Your objective ::
Retype, word for word, every line of the records below starting at the one that contains "apply list_elem_of_fmap in Hz" and ending at the one that contains "match goal with"; include both of those lines and nothing more.

Entries supplied ::
((

Lemma no_cycle : Irreflexive (tc R).
Proof.
  intros x Hx. inversion Hx as [? ? Hxx|? y ? Hxy Hyx]; subst.
  - by destruct Hxx as (e & _ & _ & _ & Hne & _).
  - apply (acyclic x); [by apply arc_known in Hxy as [? _]|].
    exists y. split.
    + destruct Hxy as (e & _ & _ & _ & Hne & _). congruence.
    + split; [by apply rtc_once|by apply tc_rtc].
Qed.

Lemma no_cycle_back : Irreflexive (tc (flip R)).
Proof. intros x Hx. apply (no_cycle x). by apply tc_flip. Qed.

Lemma arc_out_dec y : Decision (red R y).
Proof.
  destruct (decide (Exists (λ e, Edge.s e = y) edges)) as [Hs|Hs].
  - left. apply Exists_exists in Hs as (e & He & Hs). exists (Edge.t e).
    destruct (loadEdges_valid _ _ _ He) as (Hne & H1 & H2).
    exists e. split_and!; try done; congruence.
  - right. intros (z & e & He & Hse & _). apply Hs, Exists_exists. by exists e.
Qed.

Lemma arc_in_dec y : Decision (red (flip R) y).
Proof.
  destruct (decide (Exists (λ e, Edge.t e = y) edges)) as [Hs|Hs].
  - left. apply Exists_exists in Hs as (e & He & Hs). exists (Edge.s e).
    destruct (loadEdges_valid _ _ _ He) as (Hne & H1 & H2).
    exists e. split_and!; try done; congruence.
  - right. intros (z & e & He & _ & Hte & _). apply Hs, Exists_exists. by exists e.
Qed.

(** From every id a path of valid edges leads to an id without outgoing
    edge, and a path leads to it from an id without incoming edge. *)
Lemma ends_exist v :
  v ∈ Node.id <$> nodes →
  (∃ y, y ∈ Node.id <$> nodes ∧ ∀ e, e ∈ edges → Edge.s e ≠ y)
  ∧ (∃ y, y ∈ Node.id <$> nodes ∧ ∀ e, e ∈ edges → Edge.t e ≠ y).
Proof.
  intros Hv. split.
  - pose proof arc_out_dec as Hdec.
    destruct (sn_wn (R:=R) v) as (y & Hvy & Hnf).
    { apply tc_finite_sn; [apply no_cycle|]. exists (Node.id <$> nodes).
      intros x Hx. apply tc_rtc_r with (z := x) in Hx; [|done].
      inversion Hx as [? ? Hxx|? z ? _ Hzx]; subst.
      - by apply arc_known in Hxx as [_ ?].
      - clear Hx. induction Hzx as [? ? H|? ? ? _ _ IH]; [by apply arc_known in H as [_ ?]|done]. }
    exists y. split.
    + apply rtc_inv_r in Hvy as [->|(z & _ & Hzy)]; [done|]. by apply arc_known in Hzy as [_ ?].
    + intros e He Hs. apply Hnf. exists (Edge.t e).
      destruct (loadEdges_valid _ _ _ He) as (Hne & H1 & H2).
      exists e. split_and!; try done; congruence.
  - pose proof arc_in_dec as Hdec.
    destruct (sn_wn (R:=flip R) v) as (y & Hvy & Hnf).
    { apply tc_finite_sn; [apply no_cycle_back|]. exists (Node.id <$> nodes).
      intros x Hx. apply tc_flip in Hx.
      inversion Hx as [? ? Hxx|? z ? Hxz _]; subst.
      - by apply arc_known in Hxx as [? _].
      - by apply arc_known in Hxz as [? _]. }
    exists y. split.
    + apply rtc_inv_r in Hvy as [->|(z & _ & Hzy)]; [done|]. by apply arc_known in Hzy as [? _].
    + intros e He Ht. apply Hnf. exists (Edge.s e).
      destruct (loadEdges_valid _ _ _ He) as (Hne & H1 & H2).
      exists e. unfold flip. split_and!; try done; congruence.
Qed.

End Acyclic.

Section Sources.
Context {host : Host}.

(** A project that has a node and no cycle has a source and a sink: a node
    without incoming valid edge and a node without outgoing valid edge. *)
Theorem acyclic_project_has_ends (projectName : jsstring) (json : Raw.doc)
    (opts : Options) (m : Metrics.metrics) :
  computeMetricsForProject projectName json opts = Ok m →
  Metrics.sccCount m = O → Metrics.nodes m ≠ O →
  (1 ≤ Metrics.sources m)%nat ∧ (1 ≤ Metrics.sinks m)%nat.
Proof.
  destruct json as [|rawNodes rawEdges]; [done|].
  unfold computeMetricsForProject, metricsOf.
  intros Hm. open_analyse Hm comps Hcomps.
  set (nodes := loadNode <$> arrayOrEmpty rawNodes) in *.
  set (edges := loadEdges (idToIndexOf nodes) (arrayOrEmpty rawEdges)) in *.
  intros Hzero Hnodes.
  pose proof (resultOf_counts nodes edges comps Hcomps) as Hscc. cbv zeta in Hscc.
  destruct Hscc as (_ & _ & _ & _ & Hnil & _).
  apply Hnil in Hzero.
  destruct (cyclicNodes_correct nodes edges (idToIndexOf nodes)) with (comps := comps)
    as [_ Hmem]; [|done|].
  { intros k. by rewrite idToIndexOf_lookup. }
  cbv zeta in Hmem. rewrite Hzero in Hmem.
  assert (Hacyclic : ∀ v, v ∈ Node.id <$> nodes →
                          ¬ ∃ w, w ≠ v ∧ connected (idToIndexOf nodes) edges v w).
  { intros v Hv Hw. by apply (elem_of_nil v), Hmem. }
  assert (Hfirst : ∃ v, v ∈ Node.id <$> nodes).
  { destruct nodes as [|nd rest]; [done|]. exists (Node.id nd). left. }
  destruct Hfirst as [v Hv].
  destruct (ends_exist nodes (arrayOrEmpty rawEdges) Hacyclic v Hv)
    as [(y & Hy & Hsink) (z & Hz & Hsource)].
  fold edges in Hsink, Hsource.
  apply list_elem_of_fmap in Hy as (ny & -> & Hny).
  apply list_elem_of_fmap in Hz as (nz & -> & Hnz).
  split.
  - apply (count_pos _ nodes nz Hnz). apply Nat.eqb_eq.
    rewrite inDegOf_spec. apply count_zero. intros e He.
    apply bool_decide_eq_false_2. by apply Hsource.
  - apply (count_pos _ nodes ny Hny). apply Nat.eqb_eq.
    rewrite outDegOf_spec. apply count_zero. intros e He.
    apply bool_decide_eq_false_2. by apply Hsink.
Qed.

End Sources.

Lemma acyclic_project_has_ends_witness :
  ∃ m, computeMetricsForProject (H := hostAt 0) (lit "1_a") Scenario.A Scenario.defaults = Ok m
       ∧ Metrics.sccCount m = O
       ∧ (1 ≤ Metrics.sources m)%nat ∧ (1 ≤ Metrics.sinks m)%nat.
Proof.
  eexists. split; [vm_compute; reflexivity|]. split; [reflexivity|].
  match goal with
  | |- context [Metrics.sources ?m] =>
      apply (acyclic_project_has_ends (host := hostAt 0) (lit "1_a") Scenario.A
               Scenario.defaults m); [vm_compute; reflexivity|reflexivity|discriminate]
  end.
Defined.

(** ** Frequency tables *)

(** ** Frequency tables *)

Section Tables.
Context {K : Type} `{EqDecision K}.

Lemma set_keys {V} (m : list (K * V)) k v :
  (Ordered.set m k v).*1 = if bool_decide (k ∈ m.*1) then m.*1 else m.*1 ++ [k].
Proof.
  induction m as [|[k' v'] m IH]; [done|]. cbn [Ordered.set].
  destruct (decide (k' = k)) as [->|Hne]; cbn [fmap list_fmap fst].
  - rewrite bool_decide_eq_true_2 by left. done.
  - rewrite IH. case_bool_decide as Hk.
    + rewrite bool_decide_eq_true_2 by (by right). done.
    + rewrite bool_decide_eq_false_2; [done|].
      intros [?|?]%elem_of_cons; [congruence|done].
Qed.

Lemma set_NoDup {V} (m : list (K * V)) k v : NoDup m.*1 → NoDup (Ordered.set m k v).*1.
Proof.
  intros Hnd. rewrite set_keys. case_bool_decide as Hk; [done|].
  apply NoDup_app. split_and!; [done| |apply NoDup_singleton].
  by intros x Hx ->%list_elem_of_singleton.
Qed.

Lemma get_Some_elem {V} (m : list (K * V)) k v :
  NoDup m.*1 → (Ordered.get m k = Some v ↔ (k, v) ∈ m).
Proof.
  induction m as [|[k' v'] m IH]; intros Hnd; cbn [Ordered.get].
  - split; [done|by intros ?%elem_of_nil].
  - cbn [fmap list_fmap fst] in Hnd. apply NoDup_cons in Hnd as [Hk' Hnd].
    destruct (decide (k' = k)) as [->|Hne].
    + split; [intros [= ->]; left|].
      intros [[= ->]|Hin]%elem_of_cons; [done|]. exfalso. apply Hk'.
      apply list_elem_of_fmap. by exists (k, v).
    + rewrite IH by done. split; [by right|].
      intros [[= -> ->]|Hin]%elem_of_cons; done.
Qed.

Lemma sum_set (m : list (K * nat)) k v :
  (sum_list (Ordered.set m k v).*2 + default O (Ordered.get m k))%nat
  = (sum_list m.*2 + v)%nat.
Proof.
  induction m as [|[k' v'] m IH]; cbn [Ordered.set Ordered.get].
  - simpl. lia.
  - destruct (decide (k' = k)) as [->|Hne]; cbn [fmap list_fmap snd sum_list default
                                                   from_option id]; [simpl; lia|].
    simpl in *. lia.
Qed.

Lemma sum_bump (m : list (K * nat)) k :
  sum_list (Ordered.bump m k).*2 = S (sum_list m.*2).
Proof. unfold Ordered.bump. pose proof (sum_set m k (S (default O (Ordered.get m k)))). lia. Qed.

Lemma get_bump (m : list (K * nat)) x k :
  Ordered.get (Ordered.bump m x) k
  = if bool_decide (x = k) then Some (S (default O (Ordered.get m k))) else Ordered.get m k.
Proof.
  unfold Ordered.bump. case_bool_decide as Hx.
  - subst. apply get_set_eq.
  - by apply get_set_ne.
Qed.

(** The table that counting the keys [ks] one by one builds. *)
Lemma bump_all (ks : list K) :
  let table := foldl Ordered.bump [] ks in
  NoDup table.*1
  ∧ sum_list table.*2 = length ks
  ∧ ∀ k, Ordered.get table k
         = if bool_decide (k ∈ ks) then Some (count (λ x, bool_decide (x = k)) ks) else None.
Proof.
  cbv zeta. induction ks as [|x ks IH] using rev_ind.
  - cbn. split_and!; [constructor|done|]. intros k.
    by rewrite bool_decide_eq_false_2 by (by intros ?%elem_of_nil).
  - rewrite foldl_app. cbn [foldl]. destruct IH as (Hnd & Hsum & Hget).
    split_and!.
    + by apply set_NoDup.
    + rewrite sum_bump, Hsum, length_app. simpl. lia.
    + intros k. rewrite get_bump, Hget, count_snoc.
      case_bool_decide as Hx.
      * subst. rewrite (bool_decide_eq_true_2 (k ∈ ks ++ [k]))
          by (apply elem_of_app; right; left).
        f_equal. case_bool_decide as Hk; cbn [default from_option id]; [lia|].
        rewrite count_zero; [lia|].
        intros y Hy. apply bool_decide_eq_false_2. by intros ->.
      * case_bool_decide as Hk.
        -- rewrite bool_decide_eq_true_2 by (apply elem_of_app; by left). f_equal. lia.
        -- rewrite bool_decide_eq_false_2; [done|].
           intros [?| ->%list_elem_of_singleton]%elem_of_app; done.
Qed.

Lemma insertDesc_Permutation (x : K * nat) l : Num.insertDesc x l ≡ₚ x :: l.
Proof.
  induction l as [|y l IH]; [done|]. cbn [Num.insertDesc].
  destruct (x.2 <? y.2)%nat; [|done]. rewrite IH. apply perm_swap.
Qed.

Lemma sortDesc_Permutation (l : list (K * nat)) : Num.sortDesc l ≡ₚ l.
Proof.
  unfold Num.sortDesc. induction l as [|x l IH]; [done|].
  cbn [foldr]. by rewrite insertDesc_Permutation, IH.
Qed.

Lemma insertDesc_sorted (x : K * nat) l :
  StronglySorted (λ a b, (b.2 ≤ a.2)%nat) l →
  StronglySorted (λ a b, (b.2 ≤ a.2)%nat) (Num.insertDesc x l).
Proof.
  induction 1 as [|y l Hs IH Hall]; cbn [Num.insertDesc].
  - repeat constructor.
  - destruct (Nat.ltb_spec x.2 y.2) as [Hlt|Hge].
    + constructor; [done|]. rewrite insertDesc_Permutation. constructor; [lia|done].
    + constructor; [by constructor|]. constructor; [done|].
      eapply Forall_impl; [exact Hall|]. intros z Hz. cbn beta in Hz. lia.
Qed.

Lemma sortDesc_sorted (l : list (K * nat)) :
  StronglySorted (λ a b, (b.2 ≤ a.2)%nat) (Num.sortDesc l).
Proof.
  unfold Num.sortDesc. induction l as [|x l IH]; cbn [foldr]; [constructor|].
  by apply insertDesc_sorted.
Qed.

(** A frequency table: the keys counted one by one, then sorted by
    decreasing count. *)
Lemma frequency_table (ks : list K) :
  let table := Num.sortDesc (foldl Ordered.bump [] ks) in
  NoDup table.*1
  ∧ StronglySorted (λ a b, (b.2 ≤ a.2)%nat) table
  ∧ sum_list table.*2 = length ks
  ∧ ∀ k c, (k, c) ∈ table ↔ k ∈ ks ∧ c = count (λ x, bool_decide (x = k)) ks.
Proof.
  cbv zeta. destruct (bump_all ks) as (Hnd & Hsum & Hget). cbv zeta in *.
  pose proof (sortDesc_Permutation (foldl Ordered.bump [] ks)) as Hperm.
  split_and!.
  - by rewrite Hperm.
  - apply sortDesc_sorted.
  - by rewrite Hperm.
  - intros k c. rewrite Hperm, <- get_Some_elem, Hget by done.
    case_bool_decide as Hk; [|naive_solver]. split; [by intros [= <-]|by intros [_ ->]].
Qed.

End Tables.

Lemma foldl_bump_fmap {A K} `{EqDecision K} (f : A → K) (l : list A) (m : list (K * nat)) :
  foldl (λ m x, Ordered.bump m (f x)) m l = foldl Ordered.bump m (f <$> l).
Proof. revert m. induction l as [|x l IH]; intros m; [done|]. cbn [foldl fmap list_fmap]. apply IH. Qed.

))

Written answer ::
  apply list_elem_of_fmap in Hz as (nz & -> & Hnz).
  split.
  - apply (count_pos _ nodes nz Hnz). apply Nat.eqb_eq.
    rewrite inDegOf_spec. apply count_zero. intros e He.
    apply bool_decide_eq_false_2. by apply Hsource.
  - apply (count_pos _ nodes ny Hny). apply Nat.eqb_eq.
    rewrite outDegOf_spec. apply count_zero. intros e He.
    apply bool_decide_eq_false_2. by apply Hsink.
Qed.

End Sources.

Lemma acyclic_project_has_ends_witness :
  ∃ m, computeMetricsForProject (H := hostAt 0) (lit "1_a") Scenario.A Scenario.defaults = Ok m
       ∧ Metrics.sccCount m = O
       ∧ (1 ≤ Metrics.sources m)%nat ∧ (1 ≤ Metrics.sinks m)%nat.
Proof.
  eexists. split; [vm_compute; reflexivity|]. split; [reflexivity|].
  match goal with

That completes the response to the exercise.